_RAW DATA_
(** A request that was held or waited becomes ready. *)
Lemma wake_kind_ok held q id kind : queue_ok held q -> queue_ok held (wake_kind q id kind).
Proof.
  intros [Hnd Hown Hap Hwt Hrec Hfr]. unfold wake_kind. destruct (wq_waiting q !! (id, kind)) as [w|] eqn:Ew; [|done].
  destruct (Hwt _ _ Ew) as [Hkey Hkind]. simpl in Hkind.
  destruct (Hap (id, kind)) as [Hh Hr]; [by eauto|].
  assert (Hrec' : kind <> Recover) by (by destruct Hkind as [-> | ->]).
  pose (q0 := q <| wq_waiting := delete (id, kind) (wq_waiting q) |> <| wq_owned := wq_owned q ∖ {[(id, kind)]} |>).
  assert (Hq0 : queue_ok held q0).
  { split; simpl; try done.
    - intros k. rewrite elem_of_difference, elem_of_singleton, Hown.
      destruct (decide (k = (id, kind))) as [->|Hne]; [rewrite lookup_delete_eq|rewrite lookup_delete_ne by done].
      + split; [naive_solver|]. intros [?|[?|[? ?]]]; done.
      + tauto.
    - intros k [x Hx]. apply lookup_delete_Some in Hx as [_ Hx]. apply Hap. eauto.
    - intros k x Hx. apply lookup_delete_Some in Hx as [_ Hx]. by apply Hwt.
    - intros k [Hk _]%elem_of_difference. by apply Hrec. }
  assert (Hc : is_cleanup w = bool_decide (kind = Cleanup)).
  { unfold is_cleanup. unfold work_key in Hkey. by injection Hkey as _ ->. }
  apply (enter_ok held q0 _ w); [done|simpl; rewrite Hkey; set_solver|unfold work_key in Hkey; by injection Hkey as _ ->| | |];
    rewrite ?Hc, ?Hkey; destruct (bool_decide (kind = Cleanup)); simpl; try done.
  all: apply set_eq; intros k; rewrite elem_of_union, elem_of_singleton, elem_of_difference, elem_of_singleton.
  all: destruct (decide (k = (id, kind))) as [->|]; [|tauto]; split; [intros _; by left|].
  all: intros _; apply Hown; right; right; by eauto.
Qed.
Lemma queue_wake_ok held q id : queue_ok held q -> queue_ok held (wake q id).
Proof. intros Hq. unfold wake. apply wake_kind_ok, wake_kind_ok. by eapply queue_ok_frame. Qed.

(** ** Requests out of the queue *)
Lemma pop_next_ok q w q' :
  queue_ok [] q -> pop_next q = Some (w, q') ->
  if bool_decide (wk_kind w = Recover) then queue_ok [] q'
  else queue_ok [work_key w] q' /\ (is_cleanup w = false -> Forall (fun w => is_cleanup w = false) (wq_ready q')).
Proof.
  intros Hq Hp. unfold pop_next in Hp.
  assert (Hready : forall rest, wq_ready q = w :: rest -> q' = q <| wq_ready := rest |> ->
            wk_kind w <> Recover /\ queue_ok [work_key w] q' /\
            (is_cleanup w = false -> Forall (fun w => is_cleanup w = false) rest)).
  { intros rest Er ->. destruct Hq as [Hnd Hown Hap Hwt Hrec (a & b & Hab & Ha & Hb)]. rewrite Er in *. simpl in *.
    assert (Hfirst : is_cleanup w = false -> Forall (fun w => is_cleanup w = false) rest).
    { intros Hw. destruct a as [|x a]; simplify_eq/=; [by inversion Hb|]. inversion Ha; congruence. }
    split; [apply (Hrec (work_key w)), Hown; right; left; left|]. split; [|done]. split; simpl; try done.
    - intros k. rewrite Hown, !elem_of_cons, elem_of_nil. tauto.
    - intros k Hk. destruct (Hap k Hk) as [_ Hn]. rewrite elem_of_cons in Hn. rewrite list_elem_of_singleton. tauto.
    - destruct (is_cleanup w) eqn:Ew; [|by exists [], rest; auto].
      destruct a as [|x a]; simplify_eq/=; [inversion Hb; congruence|]. exists a, b. inversion Ha. auto. }
  assert (Hpop : match wq_ready q with [] => None | w :: rest => Some (w, q <| wq_ready := rest |>) end = Some (w, q') ->
            if bool_decide (wk_kind w = Recover) then queue_ok [] q'
            else queue_ok [work_key w] q' /\ (is_cleanup w = false -> Forall (fun w => is_cleanup w = false) (wq_ready q'))).
  { destruct (wq_ready q) as [|x rest] eqn:Er; [done|]. intros ?; simplify_eq.
    destruct (Hready rest eq_refl eq_refl) as (Hk & ?). by rewrite bool_decide_eq_false_2. }
  destruct (cleanup_ready q); [by apply Hpop|]. destruct (wq_recovery q) as [|id rest]; [by apply Hpop|].
  simplify_eq. simpl. by eapply queue_ok_frame.
Qed.

Lemma held_alone k q : queue_ok [k] q -> k ∉ (work_key <$> wq_ready q) /\ wq_waiting q !! k = None /\ k ∈ wq_owned q.
Proof.
  intros [Hnd Hown Hap _ _ _]. simpl in Hnd. apply NoDup_cons in Hnd as [Hn _]. split; [done|].
  split; [|apply Hown; left; by left]. destruct (wq_waiting q !! k) eqn:E; [|done].
  destruct (Hap k) as [Hk _]; [by eauto|]. exfalso. apply Hk. left.
Qed.

(** The held request is given up. *)
Lemma queue_release_ok q w : queue_ok [work_key w] q -> queue_ok [] (release q w).
Proof.
  intros Hq. destruct (held_alone _ _ Hq) as (Hr & Hw & _). destruct Hq as [Hnd Hown Hap Hwt Hrec Hfr].
  split; simpl; try done.
  - by apply NoDup_cons in Hnd as [_ Hnd].
  - intros k. rewrite elem_of_difference, elem_of_singleton, Hown, list_elem_of_singleton, elem_of_nil.
    split; [tauto|]. intros [[]|[Hk|[x Hk]]]; (split; [eauto|]); intros ->; [done|congruence].
  - intros k Hk. destruct (Hap k Hk) as [_ ?]. split; [by apply not_elem_of_nil|done].
  - intros k [Hk _]%elem_of_difference. by apply Hrec.
Qed.

(** It is put back: behind the others, in front of them, or to sleep. *)
Lemma put_back_ok q q' w :
  queue_ok [work_key w] q -> is_cleanup w = true \/ Forall (fun w => is_cleanup w = false) (wq_ready q) ->
  q' = push_front q w -> queue_ok [] q'.
Proof.
  intros Hq Hc ->. destruct (held_alone _ _ Hq) as (Hr & Hw & _). destruct Hq as [Hnd Hown Hap Hwt Hrec Hfr].
  split; simpl; try done.
  - intros k. rewrite Hown, list_elem_of_singleton, elem_of_nil, elem_of_cons. tauto.
  - intros k Hk. destruct (Hap k Hk) as [H1 H2]. rewrite list_elem_of_singleton in H1. rewrite elem_of_cons.
    split; [by apply not_elem_of_nil|tauto].
  - destruct Hc as [Hc|Hc]; [by apply front_cons|]. destruct (is_cleanup w) eqn:Ec; [by apply front_cons|].
    exists [], (w :: wq_ready q). split; [done|]. split; [done|by constructor].
Qed.
Lemma requeue_ok q w : queue_ok [work_key w] q -> is_cleanup w = false -> queue_ok [] (push_back q w).
Proof.
  intros Hq Hc. destruct (held_alone _ _ Hq) as (Hr & Hw & _). destruct Hq as [Hnd Hown Hap Hwt Hrec Hfr].
  split; simpl; try done.
  - rewrite fmap_app. simpl. by rewrite Permutation_app_comm.
  - intros k. rewrite Hown, list_elem_of_singleton, elem_of_nil, fmap_app, elem_of_app. simpl.
    rewrite list_elem_of_singleton. tauto.
  - intros k Hk. destruct (Hap k Hk) as [H1 H2]. rewrite list_elem_of_singleton in H1.
    rewrite fmap_app, elem_of_app. simpl. rewrite list_elem_of_singleton. split; [by apply not_elem_of_nil|tauto].
  - by apply front_snoc.
Qed.
Lemma sleep_ok q w :
  queue_ok [work_key w] q -> wk_kind w = Cleanup \/ wk_kind w = SubmitWork -> queue_ok [] (sleep q w).
Proof.
  intros Hq Hk. destruct (held_alone _ _ Hq) as (Hr & Hw & _). destruct Hq as [Hnd Hown Hap Hwt Hrec Hfr].
  split; simpl; try done.
  - by apply NoDup_cons in Hnd as [_ Hnd].
  - intros k. rewrite Hown, list_elem_of_singleton, elem_of_nil.
    destruct (decide (k = work_key w)) as [->|Hne]; [rewrite lookup_insert_eq|rewrite lookup_insert_ne by done];
      [split; [right; right; by eauto|by left]|tauto].
  - intros k [x Hx]. apply lookup_insert_Some in Hx as [[<- _]|[Hne Hx]]; [split; [by apply not_elem_of_nil|done]|].
    destruct (Hap k) as [_ ?]; [by eauto|]. split; [by apply not_elem_of_nil|done].
  - intros k x [[<- <-]|[_ Hx]]%lookup_insert_Some; [split; [done|exact Hk]|by apply Hwt].
Qed.
End Queue.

_WHAT THE EXERCISE ASKS_
The word to find is "Hkind". Copy every line of the data that holds it.

_WORKED SOLUTION_
  destruct (Hwt _ _ Ew) as [Hkey Hkind]. simpl in Hkind.
  assert (Hrec' : kind <> Recover) by (by destruct Hkind as [-> | ->]).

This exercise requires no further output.